French filmmaker (born 1981)

Romain Gavras (/fr/; born 4 July 1981) is a French film director. He is known for directing M.I.A.'s videos "Bad Girls" and "Born Free", Kanye West and Jay-Z's video "No Church in the Wild" and Jamie xx's video "Gosh". He also directed Justice's "Stress".

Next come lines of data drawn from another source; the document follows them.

(** Either no collector changes, or one step of the pool is taken, a write only
    for a read of a stream. *)
Lemma gexec_procs e (gs gs' : gstate S) : gexec cfg pcfg e gs = Some gs' →
  (procs (pool gs') = procs (pool gs) ∧ ∀ i b g, e = GRead i b → reqs gs !! i = Some g → g_mode g = JsonBody) ∨
  ∃ e' st st', exec pcfg e' st = Some st' ∧ procs st = procs (pool gs) ∧ procs st' = procs (pool gs') ∧
    match e with
    | GRead i b => e' = EWrite i b ∧ ∀ g, reqs gs !! i = Some g → g_mode g = StreamBody
    | _ => ∀ i b, e' ≠ EWrite i b
    end.
Proof.
  assert (∀ e' : event, (pst ← exec pcfg e' (pool gs); Some (set_pool gs pst)) = Some gs' →
    ∃ st', exec pcfg e' (pool gs) = Some st' ∧ procs st' = procs (pool gs')) as Hlift.
  { intros e'. bind_some pst E. intros [= <-]. by exists pst. }
  assert (∀ (b : bool) i g, end_body pcfg b gs i g = Some gs' → procs (pool gs') = procs (pool gs) ∨
    ∃ st st', exec pcfg (EClose i) st = Some st' ∧ procs st = procs (pool gs) ∧ procs st' = procs (pool gs')) as Hend.
  { intros b i g. unfold end_body. bind_some st Hst. destruct ((if b then on_eof else on_close) _ _) as [[s st'] f].
    destruct (g_mode g); try (intros [= <-]; by left). destruct (finished st); [intros [= <-]; by left|].
    bind_some pst E. intros [= <-]. right. eexists _, pst. by split_and!. }
  destruct e as [i|i status ct|i|i b|i|i|i|i|i|i| |k|k| |]; cbn [gexec].
  11-15: (intros (st'&?&?)%Hlift; right; eexists _, _, st'; by split_and!).
  all: bind_some g Hi.
  - destruct (g_arrived g); [done|]. destruct (ServeHTTP _ _ _ _ _) as [s d]. intros [= <-]. by left.
  - destruct (_ && _); [|done]. destruct (modifyResponse _ _ _ _) as [st mode]. intros [= <-]. by left.
  - destruct (_ && _); [|done]. intros [= <-]. by left.
  - destruct (decide _); [|done]. destruct (g_mode g) eqn:Hm; [done| |].
    + intros (st'&?&?)%Hlift. right. eexists _, _, st'. split_and!; try done. intros g' Hg'. congruence.
    + bind_some st Hst. destruct (finished st); [done|]. intros [= <-]. left. split; [done|]. intros j b' g' [= <- <-] Hg'. congruence.
  - destruct (decide _); [|done]. intros [?|(st&st'&?&?&?)]%Hend; [by left|]. right. eexists _, st, st'. by split_and!.
  - destruct (decide _); [|done]. intros [?|(st&st'&?&?&?)]%Hend; [by left|]. right. eexists _, st, st'. by split_and!.
  - bind_some p Hp. bind_some pst E. intros Hd. right. exists (ECheck i), (pool gs), pst. split_and!; try done.
    destruct (finalize_check (coll p)) as [[err stats]|]; [by apply deliver_procs in Hd|by injection Hd as <-].
  - bind_some p Hp. bind_some pst E. destruct (finalize_read _ _) as [[s r] stats]. intros Hd. right.
    exists (ERead i), (pool gs), pst. split_and!; try done. by apply deliver_procs in Hd.
  - bind_some st Hst. destruct (g_final g) as [[]|]; try done. destruct (finalizeJSON_result _ _) as [s a]. intros [= <-]. by left.
  - bind_some st Hst. bind_some a Ha. intros [= <-]. by left.
Qed.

His second film The World Is Yours was screened at the Directors' Fortnight during the 2018 Cannes Film Festival. His third film Athena (2022) had its premiere at the 79th Venice International Film Festival. Sacrifice (2025) is the filmmaker's English-language debut.

==Biography==
Gavras is the son of Greek-French film director Costa-Gavras. He is part of the film group Kourtrajmé with Kim Chapiron, Ladj Ly and Toumani Sangaré.

==Filmography==

===Film===

| Year | Title | Notes |
| 2001 | The Funk Hunt | Short film |
| 2002 | La Barbichette | Short film |
| Easy Pizza Riderz | Short film |
| 2008 | Les Mathématiques du Roi Heenok | Short film |
| A Cross the Universe | Documentary Nominated – CPH:DOX Sound & Vision Award |
| 2010 | Our Day Will Come (Notre jour viendra) | Nominated – CPH PIX: New Talent Grand Pix Nominated – SXSW Film Festival Audience Award: Emerging Visions Nominated – Off Camera International Festival of Independent Cinema: Kraków Film Award |
| 2018 | The World Is Yours (Le Monde est à toi) | Nominated – Quinzaine des Réalisateurs: Europa Cinemas Label Nominated – Quinzaine des Réalisateurs: Art Cinema Award Nominated – Quinzaine des Réalisateurs: SACD Award |
| 2022 | Athena | Nominated – Golden Lion |
| 2025 | Sacrifice |  |

===Music video===

| Year | Title | Artist |
| 2003 | "Pour ceux" | Mafia K1 Fry |
| 2004 | "Y'en a des biens" | Didier Super |
| 2007 | "Trankillement" | Fatal Bazooka |
| "I Believe" | Simian Mobile Disco |
| "Signatune" | DJ Mehdi |
| 2008 | "Stress" | Justice |
| "The Age of the Understatement" | The Last Shadow Puppets |
| 2010 | "Born Free" | M.I.A. |
| 2012 | "Bad Girls" |
| "No Church in the Wild" | Jay-Z and Kanye West |
| 2016 | "Gosh" | Jamie xx |
| 2021 | "Neo Surf" | Gener8ion and 070 Shake |
| 2026 | "Storm" | Gener8ion and Yung Lean |

==Personal life==
Gavras was in a relationship with English singer Rita Ora from 2020 to 2021. In 2023, he dated English singer Dua Lipa. Since February 2026, he has been dating model and actress Emily Ratajkowski.